Detectives share evidence in hopes to crack 1987 cold case murder
PIERCE TOWNSHIP, Ohio (WXIX) - More than 35 years after a young mother was gunned down at work, Pierce Township Police hope shining a spotlight on the cold case could help them solve it.
Amy Diesman was shot and killed in the early morning of Sept. 12, 1987, at what was then a Stop N Go store on Ohio 125. Diesman, who had a four-month-old daughter, had only been employed there for a week.
Lt. Bryan Burke thinks Diesman was okay with working the third shift because she wanted to spend time with her baby.
Looking at the timeline, police suspect Diesman was killed in a matter of minutes.
At 5:27 a.m., police think three people were inside the shop: Diesman, a female customer and a male customer.
“When that last female [customer] left, a male was still in the store,” Lt. Burke said. “We don’t know who that male is to this day. I mean, he is a good suspect just because he was the last one with [Diesman]. That’s not to say that he didn’t walk out the door and someone else came in and did this. We don’t know.”
By 5:35 a.m., that male customer was also gone, and Diesman was dead. Her body was found by another customer entering the store.
“She’d been shot in the head twice: once behind the ear and once behind the head with a .25 caliber,” Lt. Burke said. “It appeared that she was comfortable with whoever was there. When she was shot and went down, she still had a rag in her hand that we would assume she was cleaning with.”
Investigators assessed the scene, taking photos and gathering evidence like a .25 caliber bullet found lodged in a package of donuts and a piece of clothing.
“There was a WEBN sweatshirt that was located,” Lt.
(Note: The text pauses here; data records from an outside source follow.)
(* ===== verification/ReflectorProps.v ===== *)
(** What a reflector does for its store: the store follows the objects of the API server.

    The server is a function [at_] from resource versions to the objects at that
    version.  [honest] scripts answer requests according to it: a list has the objects
    of its version, and the events of a watch lead from the version asked for to the
    version of each event.  A store [mirrors] the server through a relation [R] if the
    methods keep it; three stores do: the plain store (here), the event queue with its
    consumer (here), and the queue inside the controller ([Reflection]). *)

From stdpp Require Import gmap strings list relations.
From S2P Require Import Prelude GoTime Wait Types KStore EventQueue EventQueueFacts EventQueueSpec.
From S2P Require Import Reflector.

Local Open Scope Z_scope.

(** A [ListWatch] passes the options on. *)
Definition passes_options (lw : ListWatch) : Prop := ∀ options,
  req_options (ListFunc lw options) = options ∧ req_options (WatchFunc lw options) = options.

Lemma passes_NewListWatchFromClient resource ns f : passes_options (NewListWatchFromClient resource ns f).
Proof. done. Qed.
(** ** A store that mirrors the server *)
Section Mirror.
Context {S obj lst : Type} `{!Store S obj, !ApiObject obj lst} (keyFn : obj → error + string).
(** How the store stands to the objects it has been told of, and the objects the server
    may have. *)
Variables (R : S → gmap string obj → Prop) (good : obj → Prop).
Implicit Types (s : state S) (src : gmap string obj) (o : obj) (rv : string).

(** A method that panics leaves the store with what it knew. *)
Class Mirrors := {
  mirrors_event st src o t src' :
    R st src → good o → announce keyFn src o t src' →
    post (store_event t o) st (λ _ st', R st' src') (λ st', R st' src);
  mirrors_replace st src os rv :
    R st src → Forall good os → first_key_error keyFn os = None → NoDup (keys_of keyFn os) →
    post (Store_Replace os rv) st
      (λ err st', match err with None => R st' (keyed_map keyFn os) | Some _ => R st' src end) (λ st', R st' src)
}.

(** ** An honest server *)
Variables (at_ : string → gmap string obj) (expected : option string).

(** What the code takes for an event it understands. *)
Definition understood o : option string :=
  if bool_decide (expected ≠ None) && bool_decide (expected ≠ Some (TypeOf o)) then None
  else match Accessor o with inl _ => None | inr rv => Some rv end.

(** Other threads leave alone what the store knows of the server. *)
Definition harmless (f : S → S) : Prop := ∀ st src, R st src → R (f st) src.

(** The events of a watch from [rv]. *)
Fixpoint honest_events rv (arrivals : list (after S (arrival obj))) : Prop :=
  match arrivals with
  | [] => True
  | a :: arrivals =>
      harmless (meanwhile a) ∧
      match answer a with
      | Event t o =>
          match understood o with
          | Some rv' =>
              if decide (t = Error) then True
              else ((is_event t ∧ good o ∧ announce keyFn (at_ rv) o t (at_ rv')) ∨ (t = NoEvent ∧ at_ rv' = at_ rv)) ∧
                   honest_events rv' arrivals
          | None => honest_events rv arrivals
          end
      | _ => honest_events rv arrivals
      end
  end.

Definition honest_round (rd : round S obj) : Prop := ∀ q,
  harmless (meanwhile (watch_answer rd q)) ∧
  match answer (watch_answer rd q) with
  | inl _ => True
  | inr arrivals => honest_events (ResourceVersion (req_options q)) arrivals
  end.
Burke explained. “It was not known whether it had anything to do with it. They thought it possibly was and collected it. There was nothing found on it as far as DNA.”
Lt. Burke said there were no signs of a sexual assault and no indication there had been a robbery.
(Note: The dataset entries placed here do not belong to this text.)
(* ===== verification/Instances.v ===== *)
(** [util/haproxy/haproxy.go] and [util/keepalived/keepalived.go]: a daemon with a
    configuration file that is written by a [Configurer] and a script that makes
    it read the file again.  The two packages have the same code over types of
    their own; the class [Daemon] is what they share. *)

From stdpp Require Import gmap strings list.
From S2P Require Import Prelude GoTime OS Configurer.

Module Haproxy.
Record HaproxyConfig := mkHaproxyConfig {
  ConfigPath : string;
  TemplatePath : string;
  ReloadScriptPath : string;
  ReloadInterval : Duration
}.

Record Haproxy := mkHaproxy { config : HaproxyConfig; configurer : Configurer }.

Definition NewInstance (cfg : HaproxyConfig) : M OS (error + Haproxy) :=
  r ← NewConfigurer (ConfigPath cfg);
  match r with
  | inl err => mret (inl err)
  | inr configurer => mret (inr (mkHaproxy cfg configurer))
  end.

Definition Reload (p : Haproxy) (cfgBytes : string) : M OS (option error) :=
  err ← WriteConfig (configurer p) cfgBytes;
  match err : option error with
  | Some err => mret (Some err)
  | None =>
      err ← CombinedOutput (ReloadScriptPath (config p));
      match err : option error with
      | Some err => mret (Some (Errorf "error reloading haproxy: %v"))
      | None => mret None
      end
  end.
End Haproxy.

Module Keepalived.
Record KeepalivedConfig := mkKeepalivedConfig {
  ConfigPath : string;
  TemplatePath : string;
  ReloadScriptPath : string;
  ReloadInterval : Duration
}.

Record Keepalived := mkKeepalived { config : KeepalivedConfig; configurer : Configurer }.

Definition NewInstance (cfg : KeepalivedConfig) : M OS (error + Keepalived) :=
  r ← NewConfigurer (ConfigPath cfg);
  match r with
  | inl err => mret (inl err)
  | inr configurer => mret (inr (mkKeepalived cfg configurer))
  end.

Definition Reload (k : Keepalived) (cfgBytes : string) : M OS (option error) :=
  err ← WriteConfig (configurer k) cfgBytes;
  match err : option error with
  | Some err => mret (Some err)
  | None =>
      err ← CombinedOutput (ReloadScriptPath (config k));
      match err : option error with
      | Some err => mret (Some (Errorf "error reloading keepalived: %v"))
      | None => mret None
      end
  end.
End Keepalived.

(** What the two packages promise to the proxier: the daemon's file, its script
    and a reload that runs the script after the file has been written. *)
Class Daemon (D : Type) := {
  daemon_configurer : D → Configurer;
  daemon_script : D → string;
  daemon_error : error;
  daemon_Reload : D → string → M OS (option error);
  daemon_Reload_eq d bs o : daemon_Reload d bs o =
    (err ← WriteConfig (daemon_configurer d) bs;
     match err : option error with
     | Some err => mret (Some err)
     | None =>
         err ← CombinedOutput (daemon_script d);
         mret (match err with Some _ => Some daemon_error | None => None end)
     end) o
}.

(** The two implementations, and the functions of the interface for each. *)
#[export] Program Instance Haproxy_daemon : Daemon Haproxy.Haproxy := {|
  daemon_configurer := Haproxy.configurer;
  daemon_script p := Haproxy.ReloadScriptPath (Haproxy.config p);
  daemon_error := Errorf "error reloading haproxy: %v";
  daemon_Reload := Haproxy.Reload
|}.
Next Obligation.
  intros p bs o. apply bind_ext; intros [|] ?; [done|]. by apply bind_ext; intros [|] ?.
Qed.

#[export] Program Instance Keepalived_daemon : Daemon Keepalived.Keepalived := {|
  daemon_configurer := Keepalived.configurer;
  daemon_script k := Keepalived.ReloadScriptPath (Keepalived.config k);
  daemon_error := Errorf "error reloading keepalived: %v";
  daemon_Reload := Keepalived.Reload
|}.
Next Obligation.
  intros k bs o. apply bind_ext; intros [|] ?; [done|]. by apply bind_ext; intros [|] ?.
Qed.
Police were able to create a suspect sketch back then, but Lt. Burke says they do not think the drawing is valuable anymore.
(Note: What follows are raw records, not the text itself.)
(** * nl/link_linux.go *)
Definition IFLA_INFO_KIND : Z := 1.
Definition IFLA_INFO_DATA : Z := 2.
Definition IFLA_VLAN_ID : Z := 1.
Definition IFLA_IPVLAN_MODE : Z := 1.
Definition IFLA_MACVLAN_MODE : Z := 1.
Definition IFLA_VXLAN_ID : Z := 1.
Definition IFLA_VXLAN_LINK : Z := 3.
Definition IFLA_VXLAN_LOCAL : Z := 4.
Definition IFLA_VXLAN_LOCAL6 : Z := 17.
Definition IFLA_VXLAN_GROUP : Z := 2.
Definition IFLA_VXLAN_GROUP6 : Z := 16.
Definition IFLA_VXLAN_TTL : Z := 5.
Definition IFLA_VXLAN_TOS : Z := 6.
Definition IFLA_VXLAN_LEARNING : Z := 7.
Definition IFLA_VXLAN_PROXY : Z := 11.
Definition IFLA_VXLAN_RSC : Z := 12.
Definition IFLA_VXLAN_L2MISS : Z := 13.
Definition IFLA_VXLAN_L3MISS : Z := 14.
Definition IFLA_VXLAN_UDP_CSUM : Z := 18.
Definition IFLA_VXLAN_GBP : Z := 23.
Definition IFLA_VXLAN_AGEING : Z := 8.
Definition IFLA_VXLAN_LIMIT : Z := 9.
Definition IFLA_VXLAN_PORT : Z := 15.
Definition IFLA_VXLAN_PORT_RANGE : Z := 10.
Definition IFLA_GRE_OKEY : Z := 5.
Definition IFLA_GRE_IKEY : Z := 4.
Definition IFLA_GRE_LOCAL : Z := 6.
Definition IFLA_GRE_REMOTE : Z := 7.
Definition IFLA_GRE_ENCAP_SPORT : Z := 16.
Definition IFLA_GRE_ENCAP_DPORT : Z := 17.
Definition IFLA_GRE_IFLAGS : Z := 2.
Definition IFLA_GRE_OFLAGS : Z := 3.
Definition IFLA_GRE_TTL : Z := 8.
Definition IFLA_GRE_TOS : Z := 9.
Definition IFLA_GRE_PMTUDISC : Z := 10.
Definition IFLA_GRE_ENCAP_TYPE : Z := 14.
Definition IFLA_GRE_ENCAP_FLAGS : Z := 15.
Definition IFLA_BOND_MODE : Z := 1.
Definition IFLA_BOND_ACTIVE_SLAVE : Z := 2.
Definition IFLA_BOND_MIIMON : Z := 3.
Definition IFLA_BOND_UPDELAY : Z := 4.
Definition IFLA_BOND_DOWNDELAY : Z := 5.
Definition IFLA_BOND_USE_CARRIER : Z := 6.
Definition IFLA_BOND_ARP_INTERVAL : Z := 7.
Definition IFLA_BOND_ARP_VALIDATE : Z := 9.
Definition IFLA_BOND_ARP_ALL_TARGETS : Z := 10.
Definition IFLA_BOND_PRIMARY : Z := 11.
Definition IFLA_BOND_PRIMARY_RESELECT : Z := 12.
Definition IFLA_BOND_FAIL_OVER_MAC : Z := 13.
Definition IFLA_BOND_XMIT_HASH_POLICY : Z := 14.
Definition IFLA_BOND_RESEND_IGMP : Z := 15.
Definition IFLA_BOND_NUM_PEER_NOTIF : Z := 16.
Definition IFLA_BOND_ALL_SLAVES_ACTIVE : Z := 17.
Definition IFLA_BOND_MIN_LINKS : Z := 18.
Definition IFLA_BOND_LP_INTERVAL : Z := 19.
Definition IFLA_BOND_PACKETS_PER_SLAVE : Z := 20.
Definition IFLA_BOND_AD_LACP_RATE : Z := 21.
Definition IFLA_BOND_AD_SELECT : Z := 22.

(** * link_linux.go *)

(** ** Decoding *)
Section Decoding.
Context {en : Endian} {S : Type}.

(** [v[0:n]] and [v[0]]. *)
Definition upto_ (n : nat) (v : slice) : M S (list Z) :=
  match upto n v with None => panic "slice bounds out of range" | Some b => mret b end.
Definition index0 (v : slice) : M S Z :=
  match sl v with [] => panic "index out of range" | b :: _ => mret b end.
Definition nonzero (v : slice) : M S bool := b ← index0 v; mret (bool_decide (b ≠ 0)).
(** In the byte order of the machine, and of the network. *)
Definition Uint16 (v : slice) : M S Z := b ← upto_ 2 v; mret (get_bytes b).
Definition Uint32 (v : slice) : M S Z := b ← upto_ 4 v; mret (get_bytes b).
Definition ntohs (v : slice) : M S Z := b ← upto_ 2 v; mret (of_le (reverse b)).
Definition ntohl (v : slice) : M S Z := b ← upto_ 4 v; mret (of_le (reverse b)).
(** [string(v[:len(v)-1])]: a text without the zero at its end. *)
Definition text_of (v : slice) : M S string :=
  match sl v with
  | [] => panic "slice bounds out of range"
  | _ => mret (string_of (take (length (sl v) - 1) (sl v)))
  end.
Definition route_attrs (v : slice) : M S (error + list NetlinkRouteAttr) :=
  match ParseRouteAttr v with None => panic "slice bounds out of range" | Some r => mret r end.

(** A loop over attributes that changes a struct. *)
Fixpoint each {A} (f : Z → slice → A → M S A) (data : list NetlinkRouteAttr) (a : A) : M S A :=
  match data with
  | [] => mret a
  | datum :: data => a ← f (attr_Type datum) (attr_Value datum) a; each f data a
  end.

Definition vlan_attr (t : Z) (v : slice) (VlanId : Z) : M S Z :=
  if decide (t = IFLA_VLAN_ID) then Uint16 v else mret VlanId.
Definition parseVlanData (link : option Kind) (data : list NetlinkRouteAttr) : M S (option Kind) :=
  match link with
  | Some (Vlan i) => i ← each vlan_attr data i; mret (Some (Vlan i))
  | _ => panic "interface conversion"
  end.

(** [binary.Read] of the port range succeeds, and the ports are set if it does not. *)
Definition vxlan_attr (t : Z) (v : slice) (x : Vxlan) : M S Vxlan :=
  if decide (t = IFLA_VXLAN_ID) then b ← Uint32 v; mret (set_VxlanId b x)
  else if decide (t = IFLA_VXLAN_LINK) then b ← Uint32 v; mret (set_VtepDevIndex b x)
  else if decide (t = IFLA_VXLAN_LOCAL) then b ← upto_ 4 v; mret (set_SrcAddr b x)
  else if decide (t = IFLA_VXLAN_LOCAL6) then b ← upto_ 16 v; mret (set_SrcAddr b x)
  else if decide (t = IFLA_VXLAN_GROUP) then b ← upto_ 4 v; mret (set_Group b x)
  else if decide (t = IFLA_VXLAN_GROUP6) then b ← upto_ 16 v; mret (set_Group b x)
  else if decide (t = IFLA_VXLAN_TTL) then b ← index0 v; mret (set_TTL b x)
  else if decide (t = IFLA_VXLAN_TOS) then b ← index0 v; mret (set_TOS b x)
  else if decide (t = IFLA_VXLAN_LEARNING) then b ← nonzero v; mret (set_Learning b x)
  else if decide (t = IFLA_VXLAN_PROXY) then b ← nonzero v; mret (set_Proxy b x)
  else if decide (t = IFLA_VXLAN_RSC) then b ← nonzero v; mret (set_RSC b x)
  else if decide (t = IFLA_VXLAN_L2MISS) then b ← nonzero v; mret (set_L2miss b x)
  else if decide (t = IFLA_VXLAN_L3MISS) then b ← nonzero v; mret (set_L3miss b x)
  else if decide (t = IFLA_VXLAN_UDP_CSUM) then b ← nonzero v; mret (set_UDPCSum b x)
  else if decide (t = IFLA_VXLAN_GBP) then b ← nonzero v; mret (set_GBP b x)
  else if decide (t = IFLA_VXLAN_AGEING) then b ← Uint32 v; mret (set_NoAge (bool_decide (b = 0)) (set_Age b x))
  else if decide (t = IFLA_VXLAN_LIMIT) then b ← Uint32 v; mret (set_Limit b x)
  else if decide (t = IFLA_VXLAN_PORT) then b ← Uint16 v; mret (set_Port b x)
  else if decide (t = IFLA_VXLAN_PORT_RANGE) then upto_ 4 v ;; mret x
  else mret x.
Definition parseVxlanData (link : option Kind) (data : list NetlinkRouteAttr) : M S (option Kind) :=
  match link with
  | Some (VxlanLink x) => x ← each vxlan_attr data x; mret (Some (VxlanLink x))
  | _ => panic "interface conversion"
  end.

(** What is read goes into a new bond, which is dropped. *)
Definition bond_attr (t : Z) (v : slice) (_ : unit) : M S unit :=
  if decide (t ∈ [IFLA_BOND_MODE; IFLA_BOND_USE_CARRIER; IFLA_BOND_PRIMARY_RESELECT; IFLA_BOND_FAIL_OVER_MAC;
      IFLA_BOND_XMIT_HASH_POLICY; IFLA_BOND_NUM_PEER_NOTIF; IFLA_BOND_ALL_SLAVES_ACTIVE;
      IFLA_BOND_AD_LACP_RATE; IFLA_BOND_AD_SELECT]) then index0 v ;; mret tt
  else if decide (t ∈ [IFLA_BOND_ACTIVE_SLAVE; IFLA_BOND_MIIMON; IFLA_BOND_UPDELAY; IFLA_BOND_DOWNDELAY;
      IFLA_BOND_ARP_INTERVAL; IFLA_BOND_ARP_VALIDATE; IFLA_BOND_ARP_ALL_TARGETS; IFLA_BOND_PRIMARY;
      IFLA_BOND_RESEND_IGMP; IFLA_BOND_MIN_LINKS; IFLA_BOND_LP_INTERVAL; IFLA_BOND_PACKETS_PER_SLAVE]) then Uint32 v ;; mret tt
  else mret tt.
Definition parseBondData (link : option Kind) (data : list NetlinkRouteAttr) : M S (option Kind) :=
  each bond_attr data tt ;; mret link.

Fixpoint ipvlan_loop (data : list NetlinkRouteAttr) (Mode : Z) : M S Z :=
  match data with
  | [] => mret Mode
  | datum :: data =>
      if decide (attr_Type datum = IFLA_IPVLAN_MODE) then b ← Uint32 (attr_Value datum); mret (b mod 2 ^ 16)
      else ipvlan_loop data Mode
  end.
Definition parseIPVlanData (link : option Kind) (data : list NetlinkRouteAttr) : M S (option Kind) :=
  match link with
  | Some (IPVlan m) => m ← ipvlan_loop data m; mret (Some (IPVlan m))
  | _ => panic "interface conversion"
  end.

(** The modes of the kernel are powers of two, those of the package are numbered. *)
Definition macvlan_mode (b Mode : Z) : Z :=
  if decide (b = 1) then 1 else if decide (b = 2) then 2 else if decide (b = 4) then 3
  else if decide (b = 8) then 4 else if decide (b = 16) then 5 else Mode.
Fixpoint macvlan_loop (data : list NetlinkRouteAttr) (Mode : Z) : M S Z :=
  match data with
  | [] => mret Mode
  | datum :: data =>
      if decide (attr_Type datum = IFLA_MACVLAN_MODE) then b ← Uint32 (attr_Value datum); mret (macvlan_mode b Mode)
      else macvlan_loop data Mode
  end.
Definition parseMacvlanData (link : option Kind) (data : list NetlinkRouteAttr) : M S (option Kind) :=
  match link with
  | Some (Macvlan m) => m ← macvlan_loop data m; mret (Some (Macvlan m))
  | _ => panic "interface conversion"
  end.
Definition parseMacvtapData (link : option Kind) (data : list NetlinkRouteAttr) : M S (option Kind) :=
  match link with
  | Some (Macvtap m) => m ← macvlan_loop data m; mret (Some (Macvtap m))
  | _ => panic "interface conversion"
  end.

(** The two keys are exchanged. *)
Definition gretap_attr (t : Z) (v : slice) (g : Gretap) : M S Gretap :=
  if decide (t = IFLA_GRE_OKEY) then b ← ntohl v; mret (set_IKey b g)
  else if decide (t = IFLA_GRE_IKEY) then b ← ntohl v; mret (set_OKey b g)
  else if decide (t = IFLA_GRE_LOCAL) then b ← upto_ 4 v; mret (set_Local b g)
  else if decide (t = IFLA_GRE_REMOTE) then b ← upto_ 4 v; mret (set_Remote b g)
  else if decide (t = IFLA_GRE_ENCAP_SPORT) then b ← ntohs v; mret (set_EncapSport b g)
  else if decide (t = IFLA_GRE_ENCAP_DPORT) then b ← ntohs v; mret (set_EncapDport b g)
  else if decide (t = IFLA_GRE_IFLAGS) then b ← ntohs v; mret (set_IFlags b g)
  else if decide (t = IFLA_GRE_OFLAGS) then b ← ntohs v; mret (set_OFlags b g)
  else if decide (t = IFLA_GRE_TTL) then b ← index0 v; mret (set_Ttl b g)
  else if decide (t = IFLA_GRE_TOS) then b ← index0 v; mret (set_Tos b g)
  else if decide (t = IFLA_GRE_PMTUDISC) then b ← index0 v; mret (set_PMtuDisc b g)
  else if decide (t = IFLA_GRE_ENCAP_TYPE) then b ← Uint16 v; mret (set_EncapType b g)
  else if decide (t = IFLA_GRE_ENCAP_FLAGS) then b ← Uint16 v; mret (set_EncapFlags b g)
  else mret g.
Definition parseGretapData (link : option Kind) (data : list NetlinkRouteAttr) : M S (option Kind) :=
  match link with
  | Some (GretapLink g) => g ← each gretap_attr data g; mret (Some (GretapLink g))
  | _ => panic "interface conversion"
  end.

(** The two switches on the kind. *)
Definition kind_of (linkType : string) : Kind :=
  if decide (linkType = "dummy") then Dummy
  else if decide (linkType = "ifb") then Ifb
  else if decide (linkType = "bridge") then Bridge
  else if decide (linkType = "vlan") then Vlan 0
  else if decide (linkType = "veth") then Veth ""
  else if decide (linkType = "vxlan") then VxlanLink zero_Vxlan
  else if decide (linkType = "bond") then Bond
  else if decide (linkType = "ipvlan") then IPVlan 0
  else if decide (linkType = "macvlan") then Macvlan 0
  else if decide (linkType = "macvtap") then Macvtap 0
  else if decide (linkType = "gretap") then GretapLink zero_Gretap
  else GenericLink linkType.
Definition parse_data (linkType : string) (link : option Kind) (data : list NetlinkRouteAttr) : M S (option Kind) :=
  if decide (linkType = "vlan") then parseVlanData link data
  else if decide (linkType = "vxlan") then parseVxlanData link data
  else if decide (linkType = "bond") then parseBondData link data
  else if decide (linkType = "ipvlan") then parseIPVlanData link data
  else if decide (linkType = "macvlan") then parseMacvlanData link data
  else if decide (linkType = "macvtap") then parseMacvtapData link data
  else if decide (linkType = "gretap") then parseGretapData link data
  else mret link.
Instead, other evidence led them to a primary suspect, someone Lt. Burke will not name but described as very close to Diesman.
In the years since the killing, that person has been indicted twice for murder by a grand jury twice.
“I believe the first [indictment] was fairly quickly,” Lt. Burke said. “The second one, I think it was a little further down the line. I believe actually the male was brought back from Germany. He was in the military at the time.”
For reasons that are not clear, in both instances, the charges against that person were dismissed.
That unnamed suspect is not the only person police have pursued.
Lt. Burke said they have looked at other possible suspects, although some are now dead.
Officials with the Ohio Bureau of Criminal Investigation (BCI) have helped, thanks to a cold case grant.
They attempted to find the murder weapon, thought to be a .25 caliber pistol, by checking gun sale records and sending things off to a ballistics lab.
“BCI had everything that they found tested,” Lt. Burke said. “There was a magazine that they had tested, a sweatshirt. There were several things they had tested. Nothing, nothing came about.”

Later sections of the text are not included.